Abigail Adams to John Quincy Adams, 22 October 1803
Abigail Adams to John Quincy Adams
Quincy October 22d 1803
My dear Son
I received your Letter from Providence and rejoiced in the favorable account you gave of your journey thus far, but a Letter Since received by your Sister dated at Newark gave us all much anxiety upon Mrs Adams’s account.1 We hope her disorder was only occasiond by over fatigue; and that a little rest would restore her. She is a veteran in journeying, and has frequently gone through what would appal stoughter constitutions than hers, yet we shall feel a degree of uneasiness untill We learn your safe arrival at Washington.
Your Sister leaves us tomorrow for N-York. we have not recoverd our spirits occasiond by your long expected absence which we feel most keenly, and now she leaves a void, without any one to supply her place; Thomas I hope will come to us, yet I fear he will not be happy; he will feel his Situation too sensibly to be at ease; I know he will meet with mortifications of various kinds. yet he had better encounter them than remain where he is. he has promised to converse with you. I hope he has done it with freedom—
We have not any thing new to communicate, except the death of the late Govr Adams our family were sent to by Mrs Adams & yours to attend as Relatives. Your Father Sister and Louissa went, and Mrs Adams rode to the funeral with your Sister in our Carriage; it is said the Republicans were much gratified upon the occasion—2 We look to your city for the Great and the Marvelous;
My Love to Mrs Adams Caroline & George. a kind remembrance to Mrs Johnson and family Let Judge Cranch know that his Father & Mother are well as are his sisters and their families—
My own Health has been daily mending since you left me. I have been three Sundays to meeting, to day all day, and I rode to Weymouth & back the same day last week.

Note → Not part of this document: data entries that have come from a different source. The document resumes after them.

(** Every unmapped state an instance can reach is the default one: in it all
    size queries return 0. *)
Lemma reachable_unmapped_default (P : detail.Platform) (A : access_mode)
    (cs : Z) (m : basic_mmap) :
  reachable P A cs m -> is_open m = false -> m = default_basic_mmap.
Proof.
  induction 1 as [| m w token offset num_bytes Hr IH | m w Hr IH
                  | m n m' Hr IH Hset | m n m' Hr IH Hset]; intros Hclosed.
  - reflexivity.
  - pose proof (map_result P A m w token offset num_bytes) as H.
    destruct (map P A m w token offset num_bytes) as [[m' w'] e].
    simpl in *. destruct e as [e |].
    + destruct H as [-> _]. auto.
    + destruct (num_bytes =? 0).
      * rewrite unmap_impl in H. injection H as -> _.
        unfold is_open, detail.is_open in IH.
        destruct m as [s]. simpl in *. unfold detail.unmap in *.
        destruct (detail.data_ s); [reflexivity | now apply IH].
      * destruct H as [Ho _]. congruence.
  - rewrite unmap_impl in *. simpl in *.
    unfold is_open, detail.is_open in IH.
    destruct m as [s]. simpl in *. unfold detail.unmap in *.
    destruct (detail.data_ s); [reflexivity | now apply IH].
  - apply set_length_returned in Hset as [Hbound Hset].
    unfold detail.set_length in Hset. rewrite Hbound in Hset.
    injection Hset as Hset.
    destruct m' as [s']. simpl in *. subst s'.
    unfold is_open, detail.is_open in *. simpl in Hclosed.
    rewrite (IH Hclosed) in *. simpl in *.
    pose proof (byte_size_nonneg cs n). apply Z.ltb_ge in Hbound.
    replace (byte_size cs n) with 0 by lia. reflexivity.
  - apply set_offset_returned in Hset as [Hbound Hset].
    unfold detail.set_offset in Hset. rewrite Hbound in Hset.
    injection Hset as Hset.
    destruct m' as [s']. simpl in *. subst s'.
    unfold is_open, detail.is_open in *. simpl in Hclosed.
    rewrite (IH Hclosed) in *. simpl in *.
    pose proof (byte_size_nonneg cs n). apply Z.ltb_ge in Hbound.
    replace (byte_size cs n) with 0 by lia. reflexivity.
Qed.

Lemma map_zero_length (P : detail.Platform) (A : access_mode) (m : basic_mmap)
    (w : detail.trace) (token : MappingToken) (offset : Z) :
  map P A m w token offset 0 = (unmap m w, None).
Proof.
  rewrite unmap_impl.
  destruct token; unfold map, map_path, map_handle,
    detail.map_path, detail.map_handle; simpl;
    now destruct (detail.unmap (impl_ m) w).
Qed.

(** C6.  On every instance reached through the public members, [map] with a
    requested length of 0 creates no OS mapping, whatever the offset and the
    token, and leaves the instance unmapped: [is_open()] is false and
    [empty()] is true.  And [empty()] is true exactly when the instance is
    unmapped or its requested length is 0. *)
Theorem zero_length_map_leaves_unmapped (P : detail.Platform)
    (A : access_mode) (cs : Z) (m : basic_mmap) :
  reachable P A cs m ->
  (forall w token offset,
     let '(m', w', _) := map P A m w token offset 0 in
     is_open m' = false /\ empty m' = true /\
     detail.mappings_created w' = detail.mappings_created w) /\
  (empty m = true <-> is_open m = false \/ detail.length (impl_ m) = 0).
Proof.
  intros Hr. split.
  - intros w token offset. rewrite map_zero_length.
    assert (Hclosed : is_open (fst (unmap m w)) = false).
    { rewrite unmap_impl. unfold is_open, detail.is_open. simpl.
      now rewrite detail_unmap_data. }
    pose proof (reachable_unmapped_default P A cs _ (reach_unmap P A cs m w Hr)
                  Hclosed) as Hdefault.
    rewrite unmap_impl in *. simpl in *.
    repeat split.
    + exact Hclosed.
    + now rewrite Hdefault.
    + apply detail_unmap_mappings_created.
  - unfold empty, detail.empty, detail.length. split.
    + intros H. right. now apply Z.eqb_eq.
    + intros [H | H].
      * now rewrite (reachable_unmapped_default P A cs m Hr H).
      * now apply Z.eqb_eq.
Qed.

(** C6 at an instance mapped over bytes 10 to 20 of [data.bin]. *)
Lemma zero_length_map_leaves_unmapped_witness :
  let m := fst (fst (map demo_platform read default_basic_mmap []
                       (token_path "data.bin") 10 10)) in
  reachable demo_platform read 1 m /\
  is_open m = true /\
  (forall w token offset,
     let '(m', w', _) := map demo_platform read m w token offset 0 in
     is_open m' = false /\ empty m' = true /\
     detail.mappings_created w' = detail.mappings_created w) /\
  (empty m = true <-> is_open m = false \/ detail.length (impl_ m) = 0).
Proof.
  assert (Hr : reachable demo_platform read 1
                 (fst (fst (map demo_platform read default_basic_mmap []
                              (token_path "data.bin") 10 10)))).
  { apply reach_map. apply reach_default. }
  split; [exact Hr |].
  split; [reflexivity |].
  exact (zero_length_map_leaves_unmapped demo_platform read 1 _ Hr).
Defined.



(** ** [set_length] and [set_offset] *)

(** The instance used below is one the public members produce. *)
Lemma demo_mapped_reachable (cs : Z) :
  reachable demo_platform read cs demo_mapped.
Proof. unfold demo_mapped. apply reach_map. apply reach_default. Qed.

(** C4.  The class's [set_length] is declared [noexcept]: it returns, with
    only the conceptual length changed, exactly when the byte size plus
    [offset_delta] fits the mapped length, and otherwise the
    [std::invalid_argument] thrown underneath never reaches the caller, the
    program is terminated.  So it is for a request of 5000 bytes on a
    mapping of 4096. *)
Theorem set_length_out_of_bounds_terminates :
  (forall cs m n,
     match set_length cs m n with
     | returned m' =>
         (detail.mapped_length_ (impl_ m)
            <? byte_size cs n + detail.offset_delta_ (impl_ m)) = false /\
         detail.length_ (impl_ m') = byte_size cs n /\
         detail.data_ (impl_ m') = detail.data_ (impl_ m) /\
         detail.mapped_length_ (impl_ m') = detail.mapped_length_ (impl_ m) /\
         detail.offset_delta_ (impl_ m') = detail.offset_delta_ (impl_ m)
     | thrown _ _ => False
     | terminated =>
         (detail.mapped_length_ (impl_ m)
            <? byte_size cs n + detail.offset_delta_ (impl_ m)) = true
     end) /\
  detail.mapped_length_ (impl_ demo_mapped) = 4096 /\
  detail.offset_delta_ (impl_ demo_mapped) = 0 /\
  detail.set_length (impl_ demo_mapped) (byte_size 1 5000)
  = thrown exn_invalid_argument (impl_ demo_mapped) /\
  set_length 1 demo_mapped 5000 = terminated.
Proof.
  split; [| repeat split; reflexivity].
  intros cs m n. unfold set_length, detail.set_length.
  destruct (_ <? _); simpl; repeat split; reflexivity.
Qed.
(** * Canonical sales dashboard: the filtering and aggregation engine

    A shallow embedding of [Canonical.py].  A pandas [DataFrame] is a list
    of rows in index order, a [Series] is the list of one column's values,
    a boolean mask is a list of booleans of the same length.

    The table is read at three levels.  In the first, every label is a
    present string and numeric columns hold exact rationals ([Q]); a cell
    that pandas reads as NaN (an absent optional value) is [None], and
    equality of numbers is [Qeq].  This level carries the properties of
    filtering, counting and the shape of the roll-ups.  In the second
    ([AsRead]), the cells are what the file reader stores: a label cell
    can be missing or a whole number, and the value column holds 64-bit
    integers or floating point numbers; this level carries the properties
    that compare sums.  In the third ([Store]), the values of a run are
    objects that names point to; it carries the property that the loaded
    table is never edited. *)

From Stdlib Require Import List Bool String Ascii Arith ZArith QArith Lia Lqa.
From Stdlib Require Import Permutation Sorted Morphisms.
From Stdlib Require PrimFloat.
Import ListNotations.

Open Scope string_scope.
Open Scope Q_scope.

(** ** The deal table *)

Record Deal := mkDeal {
  Sales_Quarter : string;
  Region : string;
  Deal_Stage : string;
  Deal_Value_USD : Q;
  Product_Category : string;
  Lead_Source : string;
  Salesperson_ID : string;
  Time_to_Close_Days : option Q;
  Customer_Satisfaction_Score : option Q;
  Engagement_Score : option Q
}.

Definition DataFrame := list Deal.

(** ** Series and mask primitives *)

Module Series.

(** [s.isin(values)]: one boolean per cell. *)
Definition isin (s : list string) (values : list string) : list bool :=
  map (fun v => existsb (String.eqb v) values) s.

(** [s == value]. *)
Definition equals (s : list string) (value : string) : list bool :=
  map (fun v => String.eqb v value) s.

(** [m1 & m2] on two masks over the same index. *)
Fixpoint mask_and (m1 m2 : list bool) : list bool :=
  match m1, m2 with
  | b1 :: t1, b2 :: t2 => (b1 && b2)%bool :: mask_and t1 t2
  | _, _ => []
  end.

(** [~m]. *)
Definition invert (m : list bool) : list bool := map negb m.

(** [s.sum()] of a column without missing cells; [0] on no rows. *)
Definition sum (s : list Q) : Q := fold_left Qplus s 0.

(** The [skipna] reductions: a missing cell adds nothing to the running
    sum, and only the cells that are present are counted. *)
Definition nansum (s : list (option Q)) : Q :=
  fold_left (fun acc c => match c with Some v => acc + v | None => acc end) s 0.

Definition count (s : list (option Q)) : nat :=
  fold_left (fun n c => match c with Some _ => S n | None => n end) s O.

(** [s.mean()]: the running sum over the count, NaN when the count is 0. *)
Definition mean (s : list (option Q)) : option Q :=
  match count s with
  | O => None
  | S _ as n => Some (nansum s / inject_Z (Z.of_nat n))
  end.
(** [b = 2] where no [b] is defined; [a = 2] and [a = b] after [let a = 1];
    [i = 3.5] after [let mut i: Int = 0]; [n = 5] after [let mut n = 0]. *)
Lemma AssignmentCommand_contract_witness :
  Evaluates (AssignmentCommand "b" (intLiteral 2)) rootContext rootStore
    (Aborted (Panic UndefinedVariable) rootStore)
  /\ Evaluates (AssignmentCommand "a" (intLiteral 2)) rootContext storeWithA
       (Aborted (Panic ImmutableAssignment) storeWithA)
  /\ Evaluates (AssignmentCommand "a" (VariableCommand "b")) rootContext storeWithA
       (Aborted (Panic ImmutableAssignment) storeWithA)
  /\ Evaluates (AssignmentCommand "i" (floatLiteral 3.5)) rootContext storeWithI
       (Aborted (Panic TypeMismatch) storeWithI)
  /\ Evaluates (AssignmentCommand "n" (intLiteral 5)) rootContext counterStore
       (Return None (assignCell 0 (Some (IntValue 5)) counterStore))
  /\ FindVariable (assignCell 0 (Some (IntValue 5)) counterStore) rootContext "n"
     = Some (0%nat, counter 5).
Proof.
  repeat split.
  - destruct (AssignmentCommand_contract "b" (intLiteral 2) rootContext
                rootStore) as (Hundefined & _).
    apply Hundefined. vm_compute. reflexivity.
  - destruct (AssignmentCommand_contract "a" (intLiteral 2) rootContext
                storeWithA) as (_ & Himmutable & _).
    apply (Himmutable 0%nat immutableA); vm_compute; reflexivity.
  - destruct (AssignmentCommand_contract "a" (VariableCommand "b") rootContext
                storeWithA) as (_ & Himmutable & _).
    apply (Himmutable 0%nat immutableA); vm_compute; reflexivity.
  - destruct (AssignmentCommand_contract "i" (floatLiteral 3.5) rootContext
                storeWithI) as (_ & _ & Hmutable).
    destruct (Hmutable 0%nat intCell) as (_ & Hvalue);
      [vm_compute; reflexivity | reflexivity |].
    destruct (Hvalue (FloatValue 3.5) storeWithI) as (Hmismatch & _);
      [literally|].
    apply Hmismatch. reflexivity.
  - destruct (AssignmentCommand_contract "n" (intLiteral 5) rootContext
                counterStore) as (_ & _ & Hmutable).
    destruct (Hmutable 0%nat (counter 0)) as (_ & Hvalue);
      [vm_compute; reflexivity | reflexivity |].
    destruct (Hvalue (IntValue 5) counterStore) as (_ & Haccepted);
      [literally|].
    apply Haccepted. reflexivity.
Defined.

(** ** Definitions *)

(** Nothing resolves in the store of a fresh run. *)
Lemma FindVariable_rootStore (frame : CtxRef) (name : string) :
  FindVariable rootStore frame name = None.
Proof. destruct frame as [|frame]; reflexivity. Qed.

I fear through neglect, you left in Louissas Room all your Neck handkerchiefs pocket Handkerchiefs &c I found many in a draw there, which I suppose you must have designd to have taken—
Let us hear from you as often as you can. if I cannot Scrible with freedom—I can at least, tell you the state of the weather and the health or sickness of Your Friend’s
Your affectionate Mother
A. A.—
RC (Adams Papers); addressed by Louisa Catharine Smith: “John Quincy Adams Esqr. / Senator in Congress / Washington”; endorsed: “My Mother— 22. Octr: 1803 / 1. Novr: Recd: / Ansd:.”
1. JQA’s letter to AA from Providence, R.I., has not been found. In a 10 Oct. letter to AA2 (MHi:Misc. Bound Coll.), he reported that LCA was suffering from a “violent fever” that “is less alarming than it was in the Night, but far from being subdued.” He also recounted the family’s travels from Providence to Newark, N.J., and described a visit with Margaret Stephens Smith and SSA. On 12 Oct. JQA added a note to JA, directing the letter to him if AA2 had departed Quincy, and reporting that LCA had recovered enough to travel. JQA also wrote of visiting with WSS and Caroline Amelia Smith, noting that his niece was “much stronger in Constitution than when I saw her two years ago.”
2. Samuel Adams died in Boston on 2 Oct. at the age of 81. The Boston Gazetteer, 5 Oct., was one of several newspapers that paid tribute to him in the days that followed: “The opposition to the unjust colonial usurpation of Britain might have been soothed in its infancy … had it not been for the spirit and the nerve it received from his fostering care. To shine in arms, was never his ambition; but in marshalling the rising energies of freedom; in wielding the public will, and concentrating the moral force of a Nation to the attainment of the most exalted object and crown of human existence, LIBERTY; Samuel Adams was without rival.” The Boston selectmen invited area clergy, state and federal officials, foreign consuls, and the public to attend a 6 Oct. funeral. On the day of the funeral, bells were tolled, the guns of Fort Independence were fired, and flags were lowered to half staff during a procession from the State House to the Granary Burying Ground where Adams was laid to rest, as requested, in a plain coffin.
Adams was honored in Washington, D.C., as well as Boston. On 31 Oct. JQA opposed successful Senate resolutions calling for members to wear crepe for a month in tribute to Adams and the recently deceased Edmund Pendleton and Stevens Thomson Mason. While acknowledging that the deceased were “three illustrious patriots,” JQA argued that the tribute was misplaced because it was “tending to unsuitable discussions of character, and to an employment of the Senate’s time in debates altogether foreign to the subjects which properly belong to them.” The vote was one of the first made by JQA after he was sworn in as a U.S. senator on 21 Oct. (ANB; New-England Palladium, 7 Oct.; , 8th Cong., 1st sess., 3:300, 305; D/JQA/27, APM Reel 30).